His most successful prints include his Old soldier and shepherd , his Battle of naked men, and his Assumption.

One engraving appears to have been begun by his father and completed by Domenico, perhaps after his father died. He fell out seriously with Titian, perhaps as a result of the sharp practice which Peter Dreyer has discovered in recent years; it is thought to be Domenico who took very faint counter-proof impressions of some Titian woodcuts, which were then worked over in ink and passed off as Titian's preliminary drawings.
This may well have played a part in bringing to an end Titian's first period of serious interest in making prints based on his work; it was to be some decades before he began collaborating with Cornelius Cort in producing engravings. None of Campagnola's engravings are direct renderings of paintings by Titian, but many are similar in composition, though very different in handling, even allowing for the difference in medium.
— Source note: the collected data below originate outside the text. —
(** A database holding one pending scan and no rate-limit row. *)
Definition sample_db : DB :=
  {| scan_results := {[ "scan-1" := new_row ]}; rate_limits := ∅ |}.

(** Three images without [alt], no [lang] on [html], a skip link. *)
Definition page_three_images : string :=
  "<html><body><a href='#main'>Skip</a><img src='a.png'><img src='b.png'><img src='c.png'><h1>T</h1></body></html>".





(** Results in which only the score and the URL feed the report. *)
Definition no_results : PipelineResults :=
  {| e2e := None; api := None; security := None; performance := None;
     accessibility := None; techStack := None |}.

Definition summary_only_input : Report.Input :=
  {| Report.in_url := "https://example.com"; Report.in_date := "1/1/2026, 12:00:00 AM";
     Report.in_overallScore := 0; Report.in_scanResults := no_results;
     Report.in_topIssues := []; Report.in_aiSummary := None;
     Report.in_aiRecommendations := [];
     Report.in_performanceScore := 0; Report.in_seoScore := 0;
     Report.in_securityChecksPassed := 7; Report.in_accessibilityIssueCount := 0;
     Report.in_technologies := [] |}.

(** The texts a page draws at a given size, in drawing order. *)
Definition texts_of_size (size : Z) (p : Report.Page) : list Report.Text :=
  flat_map (fun op => match op with
                      | Report.DrawText t _ _ sz => if sz =? size then [t] else []
                      | Report.DrawRectangle _ _ _ _ => []
                      end) (Report.page_ops p).

(** The six names of the Core Web Vitals page. *)
Definition vital_names : list string :=
  [ "First Contentful Paint (FCP)"; "Largest Contentful Paint (LCP)";
    "Cumulative Layout Shift (CLS)"; "Total Blocking Time (TBT)";
    "Time to Interactive (TTI)"; "Speed Index" ].

(** *** Windows, counts and ranks *)

(** A row is inside the window when it started less than 60 minutes ago. *)
Definition in_window (now : Z) (row : RateLimitRow) : Prop :=
  now - 3600000 < window_start row.

(** Results of a run on a page with three images without [alt]. *)
Definition sample_results : PipelineResults :=
  performScan "https://example.com" (uniform_world (Ret (bare_page page_three_images))).

(** The six analyzers of [performScan], in the order they run. *)
Definition all_kinds : list AnalyzerKind :=
  [E2E; API; Security; Performance; Accessibility; TechStack].

(** The number of analyzers whose section is [completed]. *)
Definition completed_count (r : PipelineResults) : nat :=
  length (List.filter (fun a => is_completed (section_status a r)) all_kinds).

(** The two issues of a page with three images without [alt] and no [lang]. *)
Definition three_images_issue : AccessibilityIssue :=
  {| ai_severity := "critical";
     ai_message := Some "3 images missing alt text - screen readers cannot describe images";
     ai_count := Some 3;
     ai_wcag := Some "WCAG 2.1 Level A (1.1.1)" |}.

Definition missing_lang_issue : AccessibilityIssue :=
  {| ai_severity := "high";
     ai_message :=
       Some "Missing lang attribute on html element - affects screen reader pronunciation";
     ai_count := None;
     ai_wcag := Some "WCAG 2.1 Level A (3.1.1)" |}.


(** 1 for [true], 0 for [false]. *)
Definition b2n (b : bool) : nat := if b then 1%nat else 0%nat.

(** The five pages every report starts with, and the counter after them. *)
Definition fixed_pages (i : Report.Input) : Report.Doc :=
  Report.add_page "Accessibility & Technologies" []
    (Report.add_page "Security & Performance" []
       (Report.add_page "Detailed Scan Results" []
          (Report.add_page "Scan Results Overview" []
             ([ {| Report.page_ops := Report.page1_ops i |} ], 1)))).

(** The optional pages that follow the Core Web Vitals page. *)
Definition later_pages (i : Report.Input) (doc : Report.Doc) : Report.Doc :=
  let r := Report.in_scanResults i in
  let doc :=
    Report.add_page_if (Report.has_lighthouse_scores r) "Google Lighthouse Scores" [] doc in
  let doc :=
    Report.add_page_if (match e2e r with Some _ => true | None => false end)
      "End-to-End Testing Analysis" [] doc in
  let doc :=
    Report.add_page_if (0 <? len (Report.in_technologies i)) "Technologies Detected" [] doc in
  Report.add_page_if (Report.has_ai i) "AI Analysis & Recommendations" [] doc.

(** How many of them the generator adds. *)
Definition later_count (i : Report.Input) : nat :=
  let r := Report.in_scanResults i in
  (b2n (Report.has_lighthouse_scores r)
   + b2n (match e2e r with Some _ => true | None => false end)
   + b2n (0 <? len (Report.in_technologies i))%Z
   + b2n (Report.has_ai i))%nat.

(** An entry that sorts with the high-severity ones. *)
Definition high_rank (i : TopIssue) : bool := sort_key i =? 1.

(** *** Admission counts *)

Definition is_allowed (a : Admission) : bool :=
  match a with
  | Allowed => true
  | RateLimitExceeded => false
  end.

(** The number of admitted attempts among the decisions [l]. *)
Definition allowed_count (l : list Admission) : Z := len (List.filter is_allowed l).

(** What every order of reads and writes keeps, [row] being the row the
    domain started with: the table holds a row of the same window whose
    count lies between the old count and the old count plus the attempts
    admitted, and so does every row an attempt has read. *)
Definition run_kept (domain : string) (row : RateLimitRow) (st : RateLimitRun) : Prop :=
  (exists row', run_table st !! domain = Some row'
     /\ window_start row' = window_start row
     /\ scan_count row <= scan_count row'
          <= scan_count row + allowed_count (run_decisions st))
  /\ forall attempt seen, run_seen st !! attempt = Some seen ->
       exists rateLimit, seen = Some rateLimit
         /\ scan_count row <= scan_count rateLimit
              <= scan_count row + allowed_count (run_decisions st).

(** A database holding one pending scan, with the quota of its domain
    nearly used up. *)
Definition busy_db : DB :=
  {| scan_results := {[ "scan-1" := new_row ]};
     rate_limits := {[ "example.com" :=
                        {| scan_count := 4; window_start := 0; last_scan_at := 900 |} ]} |}.

(** An environment whose final [update] reports an error. *)
Definition failing_write_env (w : World) : Env :=
  {| env_now := 1000; env_hostname := Ret "example.com"; env_world := w;
     env_og_image := None; env_ai := Ret (None, []); env_date := "1/1/2026, 12:00:00 AM";
     env_pdf_throws := false; env_update_error := Some (ErrorObj "row too large") |}.

(** A database in which the quota of [example.com] is used up. *)
Definition full_db : DB :=
  {| scan_results := {[ "scan-1" := new_row ]};
     rate_limits := {[ "example.com" :=
                        {| scan_count := 5; window_start := 0; last_scan_at := 900 |} ]} |}.

(** *** Ranges *)

(** The completed sections of [r] carry metrics in their ranges. *)
Definition in_range (r : PipelineResults) : Prop :=
  (forall s, security r = Some s -> sec_status s = Some completed ->
     sec_checks_performed s = Some 7
     /\ exists c, sec_checks_passed s = Some c /\ 0 <= c <= 7)
  /\ (forall p, performance r = Some p -> perf_status p = Some completed ->
        exists v, perf_score p = Some v /\ 0 <= v <= 100)
  /\ (forall a, accessibility r = Some a -> acc_status a = Some completed ->
        exists v, acc_score a = Some v /\ 0 <= v <= 100).

(** The performance score the PageSpeed service answers, when it answers,
    is a fraction of 1. *)
Definition service_score_in_unit (w : World) : Prop :=
  forall response data,
    w_fetch_pagespeed w = Ret response -> psr_json response = Ret data ->
    (0 <= qnum_or0 (ps_performance data) <= 1)%Q.

(** An answer of the PageSpeed service in which only the performance
    category is scored. *)
Definition pagespeed_answer (score : Q) : PageSpeedResponse :=
  {| psr_ok := true; psr_status := 200;
     psr_json := Ret {| ps_performance := Some score; ps_accessibility := None;
                        ps_bestPractices := None; ps_seo := None;
                        ps_firstContentfulPaint := None; ps_largestContentfulPaint := None;
                        ps_interactive := None; ps_totalBlockingTime := None;
                        ps_cumulativeLayoutShift := None; ps_speedIndex := None;
                        ps_observedLoad := None; ps_optimized_images := None;
                        ps_text_compression_full := false; ps_long_cache_ttl_good := false;
                        ps_opportunities := []; ps_diagnostics := [] |} |}.

(** A world with a PageSpeed key, in which the service answers [score]. *)
Definition pagespeed_world (score : Q) (page : Response) : World :=
  {| w_fetch_e2e := Ret page;
     w_dom := Throw (ErrorObj "DOMParser is not defined");
     w_fetch_api := Ret page;
     w_fetch_security := Ret page;
     w_pagespeed_key := Some "key";
     w_fetch_pagespeed := Ret (pagespeed_answer score);
     w_fetch_performance := Ret page;
     w_load_time := 120%Q;
     w_fetch_accessibility := Ret page;
     w_fetch_techstack := Ret page |}.

(** A page with one image without [alt]. *)
Definition page_one_image : string := "<html lang='en'><img src='a.png'></html>".

(** *** The order of the ranked list *)

(** [a] is listed before [b] without breaking the order of the sort. *)
Definition ranked_before (a b : TopIssue) : Prop := sort_key a <= sort_key b.

(** The four severities that [sortOrder] has as its own keys. *)
Definition known_severity (severity : string) : Prop :=
  In severity ["critical"; "high"; "medium"; "low"].

(** Every issue collected from [r] has one of them. *)
Definition known_severities (r : PipelineResults) : Prop :=
  forall i, In i (collected_issues r) -> known_severity (ti_severity i).

(** An entry whose severity is one of the three the sort ranks ahead. *)
Definition ranks_ahead (i : TopIssue) : bool := sort_key i <? 99.

Definition top_issue (category severity description : string) : TopIssue :=
  {| ti_category := category; ti_severity := severity; ti_description := description |}.

(** Results with the given security and accessibility issues only. *)
Definition results_with_issues (sec : list SecurityIssue) (acc : list AccessibilityIssue)
    : PipelineResults :=
  {| e2e := None; api := None;
     security := Some {| sec_issues := Some sec; sec_checks_performed := Some 7;
                         sec_checks_passed := Some (7 - len sec);
                         sec_https_enabled := Some true;
                         sec_status := Some completed; sec_error := None |};
     performance := None;
     accessibility := Some {| acc_issues := Some acc; acc_total_issues := Some (len acc);
                              acc_score := Some (Z.max 0 (100 - totalDeduction acc));
                              acc_wcag_level := Some "Fails Level A";
                              acc_status := Some completed; acc_error := None |};
     techStack := None |}.

(** A page that trips every security check and every accessibility check
    but the one on buttons. *)
Definition page_many_issues : string :=
  "<h2>t</h2><img src=a><input><input><input><a href='x'></a><p tabindex='-1'>document.cookie=1</p>".

(** *** Page numbers *)

(** The counter of [doc] is the number of its pages, and the page at every
    position [k >= 1], counting from 0, starts with the header numbered [k]. *)
Definition numbered (doc : Report.Doc) : Prop :=
  snd doc = Z.of_nat (length (fst doc))
  /\ forall k page, nth_error (fst doc) (S k) = Some page ->
       exists title body,
         Report.page_ops page = Report.drawPageHeader title (Z.of_nat (S k)) ++ body.

(** *** Wrapped lines *)

(** The words of a line: its pieces between spaces, without the empty ones. *)
Definition words_of (line : string) : list string :=
  List.filter nonempty (split_on " " line).

(** What the loop of [wrapText] keeps, [read] being the words read so far:
    no pushed line is empty; every pushed line and the current one fit,
    unless they are a single word of the text; and the words of the lines
    are the words read. *)
Definition wrap_kept (maxWidth fontSize : Q) (text : string) (read : list string)
    (st : list string * string) : Prop :=
  (forall line, In line (fst st) -> line <> EmptyString)
  /\ (forall line, In line (fst st ++ [snd st]) ->
        line = EmptyString \/ too_wide maxWidth fontSize line = false
        \/ In line (split_on " " text))
  /\ flat_map words_of (fst st) ++ words_of (snd st) = List.filter nonempty read.

(** *** Sample pages and audits *)

(** A page that fails the eleven checks of the WCAG checker. *)
Definition page_failing_wcag : string :=
  "<main><style>p{margin:0}</style><img src=x><a onclick=f()>x</a><input><p tabindex='1'></p></main>".

(** A page with one heading and a viewport declaration. *)
Definition page_passing_wcag : string :=
  "<h1>T</h1><meta name='viewport'>".

(** An audit with a score and nothing else. *)
Definition scored_audit (score : Q) : PageSpeedAudit :=
  {| audit_title := None; audit_description := None; audit_score := Some score;
     audit_savings := None |}.

(** Audits in which six opportunities are open, the last two ids among them. *)
Definition six_open_audits : PageSpeedAudits :=
  list_to_map
    (map (fun auditId => (auditId, scored_audit (1 # 2)))
       [ "render-blocking-resources"; "unused-css-rules"; "unused-javascript";
         "modern-image-formats"; "minify-javascript"; "reduce-unused-code" ]).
Many drawings long considered by Titian are now thought to be by Domenico, and attribution of many is still disputed, as some earlier drawings are disputed between his father Giulio, Titian, and Giorgione. Drawings have also been reattributed from Domenico to Giulio Campagnola. He began by closely following the style of his father and Titian in producing landscapes with figures, but produced larger numbers, and made them directly for sale, so that it is largely through him that this influential typology became widely known. According to James Byam Shaw:"In later drawings, Campagnola debased this style of landscape into a kind of facile mannerism; nevertheless he furnished inspiration for Italian draughtsmen for generations to come, including ... Agostino and Annibale Carracci, and Domenichino and Grimaldi later still."

==Surviving paintings==
Most of his paintings have been destroyed. Fresco paintings are to be seen in the Scuola del Santo at Padua and in Venice, marked by fresh animated colour and easy brilliant technique. These are sometimes also attributed to his father. A fine panel picture by him representing Adam and Eve is in the Pitti Palace, Florence.